Problem details: Counting from the line that holds "(user, token) =>", return each line exactly, through and including the last line of the entries.
----- Excerpted records -----
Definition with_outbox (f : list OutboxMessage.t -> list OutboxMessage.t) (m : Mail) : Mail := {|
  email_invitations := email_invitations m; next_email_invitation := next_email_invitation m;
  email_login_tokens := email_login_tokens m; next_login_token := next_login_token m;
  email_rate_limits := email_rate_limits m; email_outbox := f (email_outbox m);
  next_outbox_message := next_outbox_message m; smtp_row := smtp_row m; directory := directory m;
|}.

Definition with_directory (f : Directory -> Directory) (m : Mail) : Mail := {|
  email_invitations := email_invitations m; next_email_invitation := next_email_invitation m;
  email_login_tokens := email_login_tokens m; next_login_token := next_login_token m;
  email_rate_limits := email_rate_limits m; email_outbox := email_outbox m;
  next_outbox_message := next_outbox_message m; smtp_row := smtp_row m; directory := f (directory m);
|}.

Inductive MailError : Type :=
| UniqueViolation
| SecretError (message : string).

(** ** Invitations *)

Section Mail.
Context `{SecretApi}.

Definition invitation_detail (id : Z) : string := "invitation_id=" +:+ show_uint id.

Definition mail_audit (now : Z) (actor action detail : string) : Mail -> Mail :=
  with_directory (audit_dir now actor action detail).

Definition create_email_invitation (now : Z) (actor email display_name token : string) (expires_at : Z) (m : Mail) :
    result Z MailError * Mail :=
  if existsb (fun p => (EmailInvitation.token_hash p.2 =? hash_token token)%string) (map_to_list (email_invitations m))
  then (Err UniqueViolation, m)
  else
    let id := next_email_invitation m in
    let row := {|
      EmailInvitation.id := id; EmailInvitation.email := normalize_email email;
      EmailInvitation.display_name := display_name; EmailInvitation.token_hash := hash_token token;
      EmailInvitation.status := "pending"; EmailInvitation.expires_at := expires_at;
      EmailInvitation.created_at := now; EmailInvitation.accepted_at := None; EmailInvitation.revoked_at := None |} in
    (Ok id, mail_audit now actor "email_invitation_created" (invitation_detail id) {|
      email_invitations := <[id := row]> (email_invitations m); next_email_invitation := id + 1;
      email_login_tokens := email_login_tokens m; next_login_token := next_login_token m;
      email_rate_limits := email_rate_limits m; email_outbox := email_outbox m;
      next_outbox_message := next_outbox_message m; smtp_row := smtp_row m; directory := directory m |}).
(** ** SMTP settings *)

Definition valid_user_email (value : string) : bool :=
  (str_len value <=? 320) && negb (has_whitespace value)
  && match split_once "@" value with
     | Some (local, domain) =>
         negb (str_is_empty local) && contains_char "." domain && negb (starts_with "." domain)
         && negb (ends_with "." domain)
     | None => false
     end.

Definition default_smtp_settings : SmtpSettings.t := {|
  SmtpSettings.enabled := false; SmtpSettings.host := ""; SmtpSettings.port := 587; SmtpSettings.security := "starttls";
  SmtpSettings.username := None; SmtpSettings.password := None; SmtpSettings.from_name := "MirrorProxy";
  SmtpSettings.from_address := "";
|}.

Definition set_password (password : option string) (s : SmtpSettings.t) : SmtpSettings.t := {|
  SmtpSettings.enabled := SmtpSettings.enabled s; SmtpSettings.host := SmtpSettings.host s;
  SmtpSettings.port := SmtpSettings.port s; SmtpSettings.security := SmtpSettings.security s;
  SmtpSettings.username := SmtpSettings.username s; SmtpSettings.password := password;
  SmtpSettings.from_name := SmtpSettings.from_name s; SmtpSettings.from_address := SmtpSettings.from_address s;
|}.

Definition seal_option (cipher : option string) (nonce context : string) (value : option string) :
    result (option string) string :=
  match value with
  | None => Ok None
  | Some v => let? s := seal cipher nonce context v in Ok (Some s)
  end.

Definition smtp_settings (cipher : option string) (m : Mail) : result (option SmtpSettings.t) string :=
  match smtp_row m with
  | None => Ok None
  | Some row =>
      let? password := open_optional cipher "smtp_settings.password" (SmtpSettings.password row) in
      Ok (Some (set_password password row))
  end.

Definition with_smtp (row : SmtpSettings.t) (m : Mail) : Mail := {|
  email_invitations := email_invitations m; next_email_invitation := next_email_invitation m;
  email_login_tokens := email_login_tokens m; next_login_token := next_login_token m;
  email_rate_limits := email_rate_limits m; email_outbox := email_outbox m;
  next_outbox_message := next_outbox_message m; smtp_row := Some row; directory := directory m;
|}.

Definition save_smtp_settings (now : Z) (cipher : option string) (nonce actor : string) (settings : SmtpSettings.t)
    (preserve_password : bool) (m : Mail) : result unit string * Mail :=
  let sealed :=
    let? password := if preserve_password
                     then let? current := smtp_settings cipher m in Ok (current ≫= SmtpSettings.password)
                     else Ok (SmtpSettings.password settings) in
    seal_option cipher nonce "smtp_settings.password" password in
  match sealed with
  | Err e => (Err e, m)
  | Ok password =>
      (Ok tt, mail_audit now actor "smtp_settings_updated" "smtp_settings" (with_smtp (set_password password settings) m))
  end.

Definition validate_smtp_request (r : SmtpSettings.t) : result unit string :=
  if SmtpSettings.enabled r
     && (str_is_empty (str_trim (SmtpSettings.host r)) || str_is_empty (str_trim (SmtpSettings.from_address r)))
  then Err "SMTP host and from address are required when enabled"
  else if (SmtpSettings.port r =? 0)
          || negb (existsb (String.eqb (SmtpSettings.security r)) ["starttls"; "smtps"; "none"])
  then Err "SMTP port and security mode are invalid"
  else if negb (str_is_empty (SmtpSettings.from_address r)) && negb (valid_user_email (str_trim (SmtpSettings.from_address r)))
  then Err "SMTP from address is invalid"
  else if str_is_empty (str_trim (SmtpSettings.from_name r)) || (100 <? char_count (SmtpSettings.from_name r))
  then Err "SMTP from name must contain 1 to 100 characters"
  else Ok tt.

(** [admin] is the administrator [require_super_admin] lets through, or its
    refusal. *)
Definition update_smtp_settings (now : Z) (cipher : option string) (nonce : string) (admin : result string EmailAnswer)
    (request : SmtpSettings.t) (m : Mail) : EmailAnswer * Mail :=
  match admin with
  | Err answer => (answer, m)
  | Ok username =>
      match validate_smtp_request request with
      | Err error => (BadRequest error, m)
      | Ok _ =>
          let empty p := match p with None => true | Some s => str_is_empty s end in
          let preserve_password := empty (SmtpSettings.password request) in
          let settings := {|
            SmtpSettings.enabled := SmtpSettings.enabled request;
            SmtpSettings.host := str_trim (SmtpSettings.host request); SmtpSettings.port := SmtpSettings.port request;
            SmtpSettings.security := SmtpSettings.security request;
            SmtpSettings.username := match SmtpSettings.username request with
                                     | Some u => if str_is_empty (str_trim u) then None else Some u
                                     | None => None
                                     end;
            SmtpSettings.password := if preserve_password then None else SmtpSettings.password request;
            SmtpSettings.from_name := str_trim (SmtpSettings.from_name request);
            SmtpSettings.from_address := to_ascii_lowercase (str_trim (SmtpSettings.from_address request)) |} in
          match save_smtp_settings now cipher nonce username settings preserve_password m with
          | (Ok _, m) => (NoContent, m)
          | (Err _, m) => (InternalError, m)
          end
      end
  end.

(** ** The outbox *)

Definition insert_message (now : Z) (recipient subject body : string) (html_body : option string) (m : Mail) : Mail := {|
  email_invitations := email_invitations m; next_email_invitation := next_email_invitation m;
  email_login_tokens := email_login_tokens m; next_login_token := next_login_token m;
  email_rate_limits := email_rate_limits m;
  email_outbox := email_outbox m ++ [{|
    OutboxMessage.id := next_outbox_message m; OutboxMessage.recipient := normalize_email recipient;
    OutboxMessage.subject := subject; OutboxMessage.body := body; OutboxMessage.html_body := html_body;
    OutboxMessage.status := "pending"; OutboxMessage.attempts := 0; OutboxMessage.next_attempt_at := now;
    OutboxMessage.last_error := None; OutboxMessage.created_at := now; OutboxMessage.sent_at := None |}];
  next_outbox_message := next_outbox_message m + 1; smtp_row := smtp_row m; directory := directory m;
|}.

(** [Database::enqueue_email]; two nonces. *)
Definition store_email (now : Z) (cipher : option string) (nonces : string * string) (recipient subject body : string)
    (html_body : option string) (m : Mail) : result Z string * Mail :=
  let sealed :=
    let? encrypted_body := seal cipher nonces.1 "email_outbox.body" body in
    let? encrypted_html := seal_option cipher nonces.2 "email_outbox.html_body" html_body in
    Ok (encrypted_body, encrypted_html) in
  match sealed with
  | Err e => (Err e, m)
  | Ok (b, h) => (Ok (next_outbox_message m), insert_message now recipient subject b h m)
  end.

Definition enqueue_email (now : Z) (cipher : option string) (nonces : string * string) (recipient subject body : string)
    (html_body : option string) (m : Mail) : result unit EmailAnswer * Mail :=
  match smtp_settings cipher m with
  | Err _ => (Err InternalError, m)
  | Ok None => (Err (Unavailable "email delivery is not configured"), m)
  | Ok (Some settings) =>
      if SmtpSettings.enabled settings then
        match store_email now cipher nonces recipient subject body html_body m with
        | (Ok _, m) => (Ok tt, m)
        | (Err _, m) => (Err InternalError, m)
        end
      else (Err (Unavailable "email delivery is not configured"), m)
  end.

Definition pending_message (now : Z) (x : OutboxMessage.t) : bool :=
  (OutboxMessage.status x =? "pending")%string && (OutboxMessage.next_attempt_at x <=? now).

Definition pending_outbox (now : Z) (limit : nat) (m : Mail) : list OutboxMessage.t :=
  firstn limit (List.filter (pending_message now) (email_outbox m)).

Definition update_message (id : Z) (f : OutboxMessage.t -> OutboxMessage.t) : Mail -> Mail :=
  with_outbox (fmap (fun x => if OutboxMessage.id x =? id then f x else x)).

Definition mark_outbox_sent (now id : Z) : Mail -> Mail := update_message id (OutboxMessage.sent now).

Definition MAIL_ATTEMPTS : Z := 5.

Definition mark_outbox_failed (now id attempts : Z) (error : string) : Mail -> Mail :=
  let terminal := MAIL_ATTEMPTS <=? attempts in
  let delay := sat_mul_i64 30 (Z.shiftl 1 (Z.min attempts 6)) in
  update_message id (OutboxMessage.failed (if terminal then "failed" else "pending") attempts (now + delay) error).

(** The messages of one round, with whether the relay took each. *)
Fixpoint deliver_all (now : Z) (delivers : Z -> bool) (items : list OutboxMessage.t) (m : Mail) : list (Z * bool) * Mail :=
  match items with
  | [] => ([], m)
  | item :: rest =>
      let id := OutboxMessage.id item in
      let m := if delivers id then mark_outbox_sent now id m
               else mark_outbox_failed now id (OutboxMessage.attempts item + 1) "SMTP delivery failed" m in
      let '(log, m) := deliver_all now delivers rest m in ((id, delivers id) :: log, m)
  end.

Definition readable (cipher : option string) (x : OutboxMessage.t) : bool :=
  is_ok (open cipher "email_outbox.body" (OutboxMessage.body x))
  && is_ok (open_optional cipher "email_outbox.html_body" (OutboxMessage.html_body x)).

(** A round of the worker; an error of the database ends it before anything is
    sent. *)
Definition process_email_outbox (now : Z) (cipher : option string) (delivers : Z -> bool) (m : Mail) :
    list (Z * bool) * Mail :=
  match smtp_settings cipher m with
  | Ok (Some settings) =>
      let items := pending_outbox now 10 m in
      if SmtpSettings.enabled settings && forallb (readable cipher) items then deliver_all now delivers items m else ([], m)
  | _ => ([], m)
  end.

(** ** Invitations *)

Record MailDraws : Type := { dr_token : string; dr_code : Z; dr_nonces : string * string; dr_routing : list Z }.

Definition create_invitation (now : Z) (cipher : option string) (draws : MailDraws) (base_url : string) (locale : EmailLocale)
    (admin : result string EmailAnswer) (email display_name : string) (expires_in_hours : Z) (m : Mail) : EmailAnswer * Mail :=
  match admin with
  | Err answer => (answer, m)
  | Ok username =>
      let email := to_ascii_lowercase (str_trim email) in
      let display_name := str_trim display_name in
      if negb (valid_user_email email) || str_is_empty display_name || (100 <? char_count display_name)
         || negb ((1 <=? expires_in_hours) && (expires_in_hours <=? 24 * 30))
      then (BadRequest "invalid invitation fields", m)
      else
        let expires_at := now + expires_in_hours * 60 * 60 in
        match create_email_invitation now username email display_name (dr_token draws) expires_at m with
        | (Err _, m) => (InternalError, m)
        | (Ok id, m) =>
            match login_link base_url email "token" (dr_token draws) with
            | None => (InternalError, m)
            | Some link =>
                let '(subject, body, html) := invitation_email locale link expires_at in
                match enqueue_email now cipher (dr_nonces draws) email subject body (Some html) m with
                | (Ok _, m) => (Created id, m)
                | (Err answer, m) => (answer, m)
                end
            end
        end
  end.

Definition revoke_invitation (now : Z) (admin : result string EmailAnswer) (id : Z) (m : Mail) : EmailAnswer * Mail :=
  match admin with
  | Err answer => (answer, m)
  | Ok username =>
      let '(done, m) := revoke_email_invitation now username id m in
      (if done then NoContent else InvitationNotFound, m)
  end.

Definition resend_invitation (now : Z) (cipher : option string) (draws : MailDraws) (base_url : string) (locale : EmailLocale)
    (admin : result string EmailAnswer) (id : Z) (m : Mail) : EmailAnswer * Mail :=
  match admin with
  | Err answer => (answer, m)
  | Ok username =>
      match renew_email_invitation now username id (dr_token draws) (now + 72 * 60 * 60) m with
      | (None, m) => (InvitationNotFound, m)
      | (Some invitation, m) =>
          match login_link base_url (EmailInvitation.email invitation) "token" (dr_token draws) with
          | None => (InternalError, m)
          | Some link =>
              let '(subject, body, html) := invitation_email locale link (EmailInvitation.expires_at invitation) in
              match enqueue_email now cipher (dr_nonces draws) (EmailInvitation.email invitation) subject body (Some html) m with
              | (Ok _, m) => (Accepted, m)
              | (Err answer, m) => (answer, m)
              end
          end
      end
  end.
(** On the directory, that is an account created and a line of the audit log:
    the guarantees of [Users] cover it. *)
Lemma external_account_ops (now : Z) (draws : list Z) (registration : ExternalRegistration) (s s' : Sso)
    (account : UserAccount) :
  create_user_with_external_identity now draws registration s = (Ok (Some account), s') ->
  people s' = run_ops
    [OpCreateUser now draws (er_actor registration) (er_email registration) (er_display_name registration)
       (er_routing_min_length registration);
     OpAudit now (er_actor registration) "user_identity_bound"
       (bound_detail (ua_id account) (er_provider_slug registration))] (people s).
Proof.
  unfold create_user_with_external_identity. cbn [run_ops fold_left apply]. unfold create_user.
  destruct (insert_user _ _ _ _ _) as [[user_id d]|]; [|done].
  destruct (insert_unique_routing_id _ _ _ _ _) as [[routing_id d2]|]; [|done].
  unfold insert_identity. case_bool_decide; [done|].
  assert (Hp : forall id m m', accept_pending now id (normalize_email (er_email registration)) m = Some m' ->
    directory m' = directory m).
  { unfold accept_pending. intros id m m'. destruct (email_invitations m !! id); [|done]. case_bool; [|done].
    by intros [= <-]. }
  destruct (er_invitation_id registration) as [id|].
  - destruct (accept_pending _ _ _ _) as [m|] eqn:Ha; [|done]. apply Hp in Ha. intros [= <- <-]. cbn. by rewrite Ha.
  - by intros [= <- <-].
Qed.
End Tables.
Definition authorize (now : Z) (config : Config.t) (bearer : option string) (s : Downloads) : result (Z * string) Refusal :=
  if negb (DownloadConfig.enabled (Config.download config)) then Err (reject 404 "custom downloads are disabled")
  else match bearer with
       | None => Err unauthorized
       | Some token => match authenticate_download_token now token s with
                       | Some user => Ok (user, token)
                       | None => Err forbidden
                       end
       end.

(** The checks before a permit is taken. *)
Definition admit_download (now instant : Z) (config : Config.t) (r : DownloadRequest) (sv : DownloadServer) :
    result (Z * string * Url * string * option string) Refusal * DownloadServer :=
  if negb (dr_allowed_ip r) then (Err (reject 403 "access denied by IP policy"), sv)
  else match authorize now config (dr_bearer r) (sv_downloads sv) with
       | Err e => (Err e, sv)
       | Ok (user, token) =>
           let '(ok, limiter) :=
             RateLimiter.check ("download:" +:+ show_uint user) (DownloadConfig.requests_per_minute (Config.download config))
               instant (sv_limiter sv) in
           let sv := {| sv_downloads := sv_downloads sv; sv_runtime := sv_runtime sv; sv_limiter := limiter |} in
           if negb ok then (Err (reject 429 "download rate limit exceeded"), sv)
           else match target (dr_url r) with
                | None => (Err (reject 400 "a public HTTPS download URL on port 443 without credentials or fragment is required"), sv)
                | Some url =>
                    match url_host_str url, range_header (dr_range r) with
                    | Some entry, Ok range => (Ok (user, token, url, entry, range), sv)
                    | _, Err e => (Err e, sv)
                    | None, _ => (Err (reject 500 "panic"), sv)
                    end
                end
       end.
-----
Output of the exercise:
       | Ok (user, token) =>
           let '(ok, limiter) :=
             RateLimiter.check ("download:" +:+ show_uint user) (DownloadConfig.requests_per_minute (Config.download config))
               instant (sv_limiter sv) in
           let sv := {| sv_downloads := sv_downloads sv; sv_runtime := sv_runtime sv; sv_limiter := limiter |} in
           if negb ok then (Err (reject 429 "download rate limit exceeded"), sv)
           else match target (dr_url r) with
                | None => (Err (reject 400 "a public HTTPS download URL on port 443 without credentials or fragment is required"), sv)
                | Some url =>
                    match url_host_str url, range_header (dr_range r) with
                    | Some entry, Ok range => (Ok (user, token, url, entry, range), sv)
                    | _, Err e => (Err e, sv)
                    | None, _ => (Err (reject 500 "panic"), sv)
                    end
                end
       end.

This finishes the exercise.